Esta es una dilucidación de Jean Paul Sartre sobre la razón de la escritura. Me ha parecido valiosa.
¿Por
qué escribir?
Cada uno tiene sus propias razones: para
unos, el arte es un escape; para otros, un modo de conquistar. Pero
cabe huir a una ermita, a la locura, a la muerte y cabe conquistar
con las armas. ¿Por qué escribir, hacer por escrito esas
evasiones y esas conquistas? Es que, detrás de los diversas
motivaciones de los autores, hay una elección más profunda e
inmediata, común a todos. Vamos a intentar una elucidación de esta
elección y veremos si no es ella misma lo que induce a reclamar a
los escritores que se comprometan.
Cada una de nuestras
percepciones va acompañada de la conciencia de que la realidad
humana es "reveladora", es decir, de que "hay"

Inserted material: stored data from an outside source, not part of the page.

Lemma series_max_ge (s : list R) (x : R) : In x s -> x <= series_max s.
Proof.
  unfold series_max. generalize (hd 0 s) as d.
  induction s as [|a s IH]; intros d; [contradiction|].
  intros [->|Hin]; cbn [fold_right].
  - apply Rmax_l.
  - eapply Rle_trans; [now apply IH|apply Rmax_r].
Qed.

Lemma risk_category_zero : risk_category (Fin 0) = None.
Proof.
  unfold risk_category. cbn [fl_lt fl_le].
  cmp_lt 0 0; [lra|]. cmp_lt 0.3 0; [lra|]. cmp_lt 0.7 0; [lra|].
  reflexivity.
Qed.

Lemma risk_category_one : risk_category (Fin 1) = Some "Alto Risco"%string.
Proof.
  unfold risk_category. cbn [fl_lt fl_le].
  cmp_lt 0 1; [|lra]. cmp_le 1 0.3; [lra|]. cmp_lt 0.3 1; [|lra].
  cmp_le 1 0.7; [lra|]. cmp_lt 0.7 1; [|lra]. cmp_le 1 1; [|lra].
  reflexivity.
Qed.

End RiskChart.

(** [drop_duplicates(subset=['ID'])] keeps one row per ID, the first one in
    frame order: the IDs of the result are distinct, they are the IDs of
    the frame, and looking up an ID gives the balance of its first row. *)
Theorem drop_duplicates_spec (rows : list (string * R)) :
  NoDup (map fst (Visualizacoes.drop_duplicates rows))
  /\ (forall id : string,
        In id (map fst (Visualizacoes.drop_duplicates rows))
        <-> In id (map fst rows))
  /\ (forall id : string,
        Spec.lookup id (Visualizacoes.drop_duplicates rows)
        = Spec.lookup id rows)
  /\ (forall row, In row (Visualizacoes.drop_duplicates rows) -> In row rows).
Proof.
  unfold Visualizacoes.drop_duplicates.
  split; [apply drop_duplicates_from_nodup|].
  split; [intros id; rewrite drop_duplicates_from_keys; cbn; tauto|].
  split; [intros id; now rewrite drop_duplicates_from_lookup|].
  intros row. apply drop_duplicates_from_incl.
Qed.

(** The score of one balance among the balances of the chart. *)
Lemma risk_score_cases (saldos : list R) (x : R) :
  In x saldos ->
  let lo := Visualizacoes.series_min saldos in
  let hi := Visualizacoes.series_max saldos in
  lo <= x <= hi
  /\ (lo < hi ->
      Visualizacoes.risk_score saldos x = Fin (1 - (x - lo) / (hi - lo))
      /\ 0 <= 1 - (x - lo) / (hi - lo) <= 1
      /\ (x = lo ->
          Visualizacoes.risk_category (Visualizacoes.risk_score saldos x)
          = Some "Alto Risco"%string)
      /\ (x = hi ->
          Visualizacoes.risk_category (Visualizacoes.risk_score saldos x)
          = None))
  /\ (lo = hi ->
      Visualizacoes.risk_score saldos x = NaN
      /\ Visualizacoes.risk_category (Visualizacoes.risk_score saldos x)
         = None).
Proof.
  intros Hin lo hi.
  pose proof (series_min_le saldos x Hin) as Hlo.
  pose proof (series_max_ge saldos x Hin) as Hhi.
  fold lo in Hlo. fold hi in Hhi.
  split; [lra|]. unfold Visualizacoes.risk_score. fold lo hi. split.
  - intros Hlt. cbn [fl_div].
    cmp_eq (hi - lo) 0; [lra|]. cbn [fl_sub fl_neg fl_add].
    assert (Hq : 0 <= (x - lo) / (hi - lo) <= 1).
    { assert (Hinv : 0 < / (hi - lo)) by (apply Rinv_0_lt_compat; lra).
      unfold Rdiv. split; [apply Rmult_le_pos; lra|].
      apply (Rmult_le_reg_r (hi - lo)); [lra|].
      rewrite Rmult_assoc, Rinv_l by lra. lra. }
    split; [f_equal; lra|]. split; [lra|]. split.
    + intros ->. replace (1 + - ((lo - lo) / (hi - lo))) with 1.
      * apply risk_category_one.
      * unfold Rdiv. ring.
    + intros ->. replace (1 + - ((hi - lo) / (hi - lo))) with 0.
      * apply risk_category_zero.
      * field. lra.
  - intros Heq. cbn [fl_div].
    cmp_eq (hi - lo) 0; [|lra].
    cmp_lt 0 (x - lo); [lra|]. cmp_lt (x - lo) 0; [lra|].
    split; reflexivity.
Qed.

(** In the risk score chart every company is scored once, on its first
    row.  When the balances differ, a company with the lowest balance gets
    the category "Alto Risco", and a company with the highest balance gets
    the score 0, which lies outside the intervals (0, 0.3], (0.3, 0.7] and
    (0.7, 1]: it gets no category and is missing from the pie.  When all
    balances are equal (a single company, for one) the score is NaN and no
    company gets a category. *)
Theorem risk_categories_spec (rows : list (string * R)) :
  let df_risk := Visualizacoes.drop_duplicates rows in
  let saldos := map snd df_risk in
  let lo := Visualizacoes.series_min saldos in
  let hi := Visualizacoes.series_max saldos in
  map fst (Visualizacoes.risk_categories rows) = map fst df_risk
  /\ (forall id x, In (id, x) df_risk -> lo < hi -> x = lo ->
      In (id, Some "Alto Risco"%string) (Visualizacoes.risk_categories rows))
  /\ (forall id x, In (id, x) df_risk -> x = hi ->
      In (id, None) (Visualizacoes.risk_categories rows))
  /\ (lo = hi ->
      forall entry, In entry (Visualizacoes.risk_categories rows) ->
                    snd entry = None).
Proof.
  intros df_risk saldos lo hi. unfold Visualizacoes.risk_categories.
  fold df_risk. fold saldos.
  assert (Hmem : forall id x, In (id, x) df_risk -> In x saldos).
  { intros id x Hin. unfold saldos. apply in_map_iff. now exists (id, x). }
  split; [rewrite map_map; reflexivity|]. split; [|split].
  - intros id x Hin Hlt Hx. apply in_map_iff. exists (id, x).
    split; [|exact Hin]. cbn [fst snd]. f_equal.
    destruct (risk_score_cases saldos x (Hmem id x Hin)) as (_ & Hd & _).
    now apply Hd.
  - intros id x Hin Hx. apply in_map_iff. exists (id, x).
    split; [|exact Hin]. cbn [fst snd]. f_equal.
    destruct (risk_score_cases saldos x (Hmem id x Hin)) as (Hb & Hd & He).
    fold lo hi in Hb, Hd, He.
    destruct (Rlt_dec lo hi) as [Hlt|Hge].
    + now apply Hd.
    + apply He. lra.
  - intros Heq entry Hin. apply in_map_iff in Hin.
    destruct Hin as ([id x] & <- & Hin). cbn [fst snd].
    destruct (risk_score_cases saldos x (Hmem id x Hin)) as (_ & _ & He).
    now apply He.
Qed.

Lemma risk_categories_spec_witness :
  In ("B"%string, None)
     (Visualizacoes.risk_categories
        [("A"%string, 10); ("B"%string, 30); ("A"%string, 50);
         ("C"%string, 20)])
  /\ In ("A"%string, Some "Alto Risco"%string)
       (Visualizacoes.risk_categories
          [("A"%string, 10); ("B"%string, 30); ("A"%string, 50);
           ("C"%string, 20)]).
Proof.
  assert (Hdf : Visualizacoes.drop_duplicates
                  [("A"%string, 10); ("B"%string, 30); ("A"%string, 50);
                   ("C"%string, 20)]
                = [("A"%string, 10); ("B"%string, 30); ("C"%string, 20)])
    by reflexivity.
  assert (Hlo : Visualizacoes.series_min [10; 30; 20] = 10).
  { unfold Visualizacoes.series_min. cbn [fold_right hd].
    unfold Rmin. repeat (destruct (Rle_dec _ _); try lra). }
  assert (Hhi : Visualizacoes.series_max [10; 30; 20] = 30).
  { unfold Visualizacoes.series_max. cbn [fold_right hd].
    unfold Rmax. repeat (destruct (Rle_dec _ _); try lra). }
  destruct (risk_categories_spec
              [("A"%string, 10); ("B"%string, 30); ("A"%string, 50);
               ("C"%string, 20)]) as (_ & Hmin & Hmax & _).
  cbv zeta in Hmin, Hmax. rewrite Hdf in Hmin, Hmax.
  cbn [map snd] in Hmin, Hmax. rewrite Hlo, Hhi in Hmin. rewrite Hhi in Hmax.
  split.
  - apply (Hmax "B"%string 30); [right; left; reflexivity|reflexivity].
  - apply (Hmin "A"%string 10); [left; reflexivity|lra|reflexivity].
Defined.

(* ------------------------------------------------------------------ *)
(** ** Recognising a company without rows *)

Section Absent.
Import Dashboard.

Lemma rows_of_nil_iff (df_infos : list InfoRow) (cnpj : string) :
  rows_of df_infos cnpj = [] <-> forall r, In r df_infos -> ID r <> cnpj.
Proof.
  unfold rows_of. rewrite filter_nil_iff.
  split; intros H r Hr; specialize (H r Hr); now apply String.eqb_neq.
Qed.

Lemma classificar_momento_values (idade : nat) (g : R) (cv : fl) :
  fst (classificar_momento idade g cv) <> "N/A"%string
  /\ snd (classificar_momento idade g cv) <> 0%Z
  /\ In (snd (classificar_momento idade g cv)) [20; 50; 60; 80]%Z.
Proof.
  unfold classificar_momento.
  destruct (idade <=? 2)%nat;
    [|destruct (Rltb 20 g && fl_lt cv (Fin 0.3));
      [|destruct (Rltb 0 g && fl_lt cv (Fin 0.5));
        [|destruct (Rltb g (-10))]]];
    cbn [fst snd]; repeat split; try discriminate; simpl; tauto.
Qed.

Lemma categoria_saude_not_na (score : fl) :
  categoria_saude score <> "N/A"%string.
Proof.
  unfold categoria_saude.
  destruct (fl_ge score (Fin 80)); [discriminate|].
  destruct (fl_ge score (Fin 60)); discriminate.
Qed.

End Absent.

(** The neutral defaults identify a company without rows and nothing else:
    the life stage is N/A, and its score 0, exactly when no row carries the
    company id; for a company with rows the life-stage score is one of 20,
    50, 60 and 80.  The health category is N/A, and the breakdown of the
    client score empty, exactly in the same case. *)
Theorem absent_iff_defaults
  (df_infos : list Dashboard.InfoRow) (df_transacoes : list Dashboard.TransRow)
  (cnpj : string) :
  let absent := forall r, In r df_infos -> Dashboard.ID r <> cnpj in
  (fst (Dashboard.calcular_momento_vida df_infos cnpj) = "N/A"%string
   <-> absent)
  /\ (snd (Dashboard.calcular_momento_vida df_infos cnpj) = 0%Z <-> absent)
  /\ (~ absent ->
      In (snd (Dashboard.calcular_momento_vida df_infos cnpj))
         [20; 50; 60; 80]%Z)
  /\ (snd (Dashboard.calcular_saude_empresa df_infos df_transacoes cnpj)
      = "N/A"%string <-> absent)
  /\ (snd (Dashboard.calcular_score_santander df_infos df_transacoes cnpj)
      = [] <-> absent).
Proof.
  intros absent. unfold absent. rewrite <- rows_of_nil_iff.
  unfold Dashboard.calcular_momento_vida, Dashboard.calcular_saude_empresa,
    Dashboard.calcular_score_santander.
  destruct (Dashboard.rows_of df_infos cnpj) as [|r0 rows] eqn:Hrows.
  - cbn. repeat split; intros; congruence.
  - cbn [length Nat.eqb].
    set (idade := S (length rows)).
    set (saldos := map Dashboard.VL_SLDO (r0 :: rows)).
    destruct (classificar_momento_values idade
                (Dashboard.crescimento_saldo saldos)
                (Dashboard.cv_saldo saldos)) as (Hna & Hz & Hin).
    destruct (Dashboard.dimensoes (r0 :: rows) df_transacoes cnpj)
      as [[[[l rl] t] a] k].
    cbn [fst snd].
    split; [split; [intros H; contradiction|discriminate]|].
    split; [split; [intros H; contradiction|discriminate]|].
    split; [intros _; exact Hin|].
    split; [split; [intros H; now apply categoria_saude_not_na in H
                   |discriminate]|].
    split; discriminate.
Qed.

ser gracias a ella o, mejor aún, que el hombre es el medio por el
que las cosas se manifiestan; es nuestra presencia en el mundo lo que
multiplica las relaciones; somos nosotros los que ponemos en relación
este árbol con ese trozo de cielo; gracias a nosotros, esa estrella,
muerta hace milenios, ese cuarto de luna y ese río se revelan en la
unidad de un paisaje; es la velocidad de nuestro automóvil o nuestro
avión lo que organiza las grandes masas terrestres; con cada uno de
nuestros actos, el mundo nos revela un rostro nuevo. Pero, si sabemos
que somos los detectores del ser, sabemos también que no somos sus
productores. Si le volvemos la espalda, ese paisaje quedará sumido
en su oscuridad. Quedará sumergido al menos; no hay nadie tan
demente que piense que el paisaje se reducirá a la nada. Seremos
nosotros los que nos reduciremos a la nada y la tierra continuará en
su letargo hasta que otra conciencia venga a despertarla. De este
modo, a nuestra certidumbre interior de ser "reveladores"

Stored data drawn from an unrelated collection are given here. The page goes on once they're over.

(** C10: the budget of [imap_walkn] is a [size_t].  Wherever in the walk
    the callback returns more than what is left of the budget, the
    subtraction wraps to that difference plus 2^64, which is not zero, and
    the walk goes on: the callback is invoked on the next value with the
    wrapped budget.  The walk ends early only at a budget of exactly zero:
    once the budget is zero no further value is visited, and a walk that
    ends with a budget other than zero has visited every value. *)
Theorem imap_walkn_budget_wraps {A : Type} (cb : ptr -> A -> Z * A) imap n a :
  imap_okb imap = true -> 0 <= n < SIZE_MOD ->
  (forall pre v post m a1 r a2,
      imap_values imap = pre ++ v :: post ->
      walkn_values cb pre (n, a) = (m, a1) -> m <> 0 ->
      cb v a1 = (r, a2) -> m < r < SIZE_MOD ->
      0 < m < SIZE_MOD
      /\ wrap64 (m - r) = m - r + SIZE_MOD
      /\ wrap64 (m - r) <> 0
      /\ imap_walkn cb imap n a = walkn_values cb post (wrap64 (m - r), a2)
      /\ forall v2 post2 r2 a3,
           post = v2 :: post2 -> cb v2 a2 = (r2, a3) ->
           imap_walkn cb imap n a
           = walkn_values cb post2 (wrap64 (wrap64 (m - r) - r2), a3))
  /\ (forall pre post a1,
        imap_values imap = pre ++ post ->
        walkn_values cb pre (n, a) = (0, a1) ->
        imap_walkn cb imap n a = (0, a1))
  /\ (fst (imap_walkn cb imap n a) <> 0 ->
      snd (imap_walkn cb imap n a) = visit cb (imap_values imap) a).
Proof.
  intros Hok Hn. rewrite imap_walkn_values by exact Hok.
  split; [|split].
  - intros pre v post m a1 r a2 Hvals Hpre Hm Hcb Hr.
    pose proof (walkn_values_range cb pre (n, a) Hn) as Hrange.
    rewrite Hpre in Hrange. cbn [fst] in Hrange.
    assert (Hw : wrap64 (m - r) = m - r + SIZE_MOD).
    { unfold wrap64. rewrite <- (Z.mod_add _ 1) by (unfold SIZE_MOD; lia).
      apply Z.mod_small. lia. }
    assert (Hgo : walkn_values cb (imap_values imap) (n, a)
                  = walkn_values cb post (wrap64 (m - r), a2)).
    { rewrite Hvals, walkn_values_app, Hpre, walkn_values_cons. cbn [fst snd].
      destruct (Z.eqb_spec m 0); [contradiction|]. rewrite Hcb. reflexivity. }
    split; [lia|]. split; [exact Hw|]. split; [lia|]. split; [exact Hgo|].
    intros v2 post2 r2 a3 -> Hcb2. rewrite Hgo, walkn_values_cons. cbn [fst snd].
    destruct (Z.eqb_spec (wrap64 (m - r)) 0); [lia|]. rewrite Hcb2. reflexivity.
  - intros pre post a1 Hvals Hpre.
    rewrite Hvals, walkn_values_app, Hpre. apply walkn_values_zero. reflexivity.
  - apply walkn_values_nonzero.
Qed.

(** A callback that returns 1 on the value 7 and 100 on every other value,
    with budget 5 on a map holding 7, 8 and 9: the budget is 4 when the
    walk reaches 8, wraps there and the walk goes on to 9. *)
Lemma imap_walkn_budget_wraps_witness :
  let imap := snd (fst (imap_add (snd (fst (imap_add (snd (fst (imap_add imap_empty
                1056 7 []))) 1 8 []))) 2 9 [])) in
  let cb := fun (v : ptr) (a : list ptr) => (if v =? 7 then 1 else 100, a ++ [v]) in
  (0 < 4 < SIZE_MOD
   /\ wrap64 (4 - 100) = 4 - 100 + SIZE_MOD
   /\ wrap64 (4 - 100) <> 0
   /\ imap_walkn cb imap 5 [] = walkn_values cb [9] (wrap64 (4 - 100), [7; 8])
   /\ imap_walkn cb imap 5 [] = (wrap64 (wrap64 (4 - 100) - 100), [7; 8; 9]))
  /\ (fst (imap_walkn cb imap 5 []) <> 0 ->
      snd (imap_walkn cb imap 5 []) = visit cb (imap_values imap) []).
Proof.
  intros imap cb.
  assert (Hok : imap_okb imap = true) by (vm_compute; reflexivity).
  assert (Hn : 0 <= 5 < SIZE_MOD) by (unfold SIZE_MOD; lia).
  destruct (imap_walkn_budget_wraps cb imap 5 [] Hok Hn) as (Hwrap & _ & Hend).
  split; [|exact Hend].
  assert (Hvals : imap_values imap = [7] ++ 8 :: [9]) by (vm_compute; reflexivity).
  assert (Hpre : walkn_values cb [7] (5, []) = (4, [7])) by (vm_compute; reflexivity).
  assert (Hcb : cb 8 [7] = (100, [7; 8])) by reflexivity.
  assert (Hr : 4 < 100 < SIZE_MOD) by (unfold SIZE_MOD; lia).
  destruct (Hwrap [7] 8 [9] 4 [7] 100 [7; 8] Hvals Hpre ltac:(lia) Hcb Hr)
    as (H1 & H2 & H3 & H4 & H5).
  split; [exact H1|]. split; [exact H2|]. split; [exact H3|]. split; [exact H4|].
  apply (H5 9 [] 100 [7; 8; 9]); reflexivity.
Defined.

(** ** The list of values *)

Lemma slist_loop_values arr : forall i sl,
  Forall (fun nd => forall sl,
            IMAP_2slist nd sl = mk_slist (slist_size sl) (slist_data sl ++ node_values nd)) arr ->
  slist_loop IMAP_2slist arr sl
  = mk_slist (slist_size sl)
      (slist_data sl ++ map snd (entries_loop node_entries i arr)).
Proof.
  induction arr as [|nd arr IH]; intros i sl Hall.
  - simpl. rewrite app_nil_r. destruct sl; reflexivity.
  - apply Forall_cons in Hall as [Hnd Hall].
    rewrite values_loop_cons.
    unfold slist_loop in *. simpl fold_left. rewrite (IH (i + 1)) by exact Hall.
    assert (Hstep : (match nd_nodes nd with
                     | Some _ =>
                       IMAP_2slist nd
                         (if nd_data nd =? NULL then sl else slist_append sl (nd_data nd))
                     | None => if nd_data nd =? NULL then sl else slist_append sl (nd_data nd)
                     end)
                    = mk_slist (slist_size sl)
                        (slist_data sl ++ (if nd_data nd =? NULL then [] else [nd_data nd])
                         ++ node_values nd)).
    { destruct (nd_nodes nd) eqn:E.
      - rewrite Hnd. destruct (nd_data nd =? NULL); simpl; [reflexivity|].
        rewrite <- app_assoc. reflexivity.
      - rewrite (node_values_none _ E), app_nil_r.
        destruct (nd_data nd =? NULL); simpl.
        + rewrite app_nil_r. destruct sl; reflexivity.
        + reflexivity. }
    rewrite Hstep. simpl. rewrite <- !app_assoc. reflexivity.
Qed.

se une la de ser efímeros en relación con la cosa revelada.
Uno
de los principales motivos de la creación artística es
indudablemente la necesidad de sentirnos esenciales en relación con
el mundo. Este aspecto de los campos o del mar y esta expresión del
rostro por mí revelados, cuando los fijo en un cuadro o un escrito,
estrechando las relaciones, introduciendo el orden donde no lo había,
imponiendo la unidad de espíritu a la diversidad de la cosa, tienen
para mi conciencia el valor de una producción, es decir, hacen que
me sienta esencial en relación con mi creación. Pero esta vez, lo
que se aleja es el objeto creado: no puedo revelar y producir a la
vez. La creación pasa a lo efímero en relación con la actividad
creadora.
Aunque parezca algo definitivo, el objeto creado
siempre se nos muestra como provisional: siempre podemos cambiar esta
línea, este color, esta palabra. El objeto creado no se impone
jamás. Un aprendiz de pintor preguntaba a su maestro: ¿Cuándo
puedo saber que mi cuadro está acabado? Y el maestro respondió:
Cuando puedas contemplarlo con sorpresa, diciéndote: ¡Soy yo quien
ha hecho esto! Lo que equivale a decir: nunca.
Esto
equivaldría a contemplar la propia obra con ojos ajenos y a revelar
lo que se ha creado. Pero es manifiesto que cuanto más conciencia
tenemos de nuestro actividad creadora menos tenemos de la cosa
creada. Cuando se trata de una vasija o un cajón que fabricamos
conforme a las normas tradicionales y con útiles cuyo empleo está
codificado, es el famoso "se" de Heidegger lo que trabaja
por medio de nuestras manos. En este caso, el resultado puede
parecernos lo bastante extraño a nosotros como para conservar a
nuestros ojos su objetividad. Pero, si producimos nosotros mismos las
normas de la producción, las medidas y los criterios y si nuestro
impulso creador viene de lo más profundo del corazón, no cabe nunca
encontrar en la obra otra cosa que nosotros mismos: somos nosotros
quienes hemos inventado las leyes con las que juzgamos esa obra;
vemos en ella nuestra historia, nuestro amor, nuestra alegría;
aunque la contemplemos sin volverla a tocar, nunca nos entrega esa
alegría o ese amor, porque somos nosotros quienes ponernos esas
cosas en ella; los resultados que hemos obtenido sobre el lienzo o
sobre el papel no nos parecen nunca objetivos, pues conocemos
demasiado bien los procedimientos de los que son los efectos.
Estos
procedimientos continúan siendo un hallazgo subjetivo: son nosotros
mismos, nuestra inspiración, nuestra astucia, y, cuando tratamos de
percibir nuestra obra, todavía la creamos, repetimos mentalmente las
operaciones que la han producido y cada uno de los aspectos se nos
manifiesta como un resultado. Así, en la percepción, el objeto se
manifiesta como esencial y el sujeto como inesencial; éste busca la
esencialidad en la creación y la obtiene, pero entonces el objeto se
convierte en inesencial.
En ninguna parte se hace esta
dialéctica más evidente que en el arte de escribir. El
objeto literario es un trompo extraño que sólo existe en
movimiento. Para que surja, hace falta un acto concreto que se
denomina la lectura y, por otro lado, sólo dura lo que la lectura
dure. Fuera de esto, no hay más que trazos negros sobre el papel.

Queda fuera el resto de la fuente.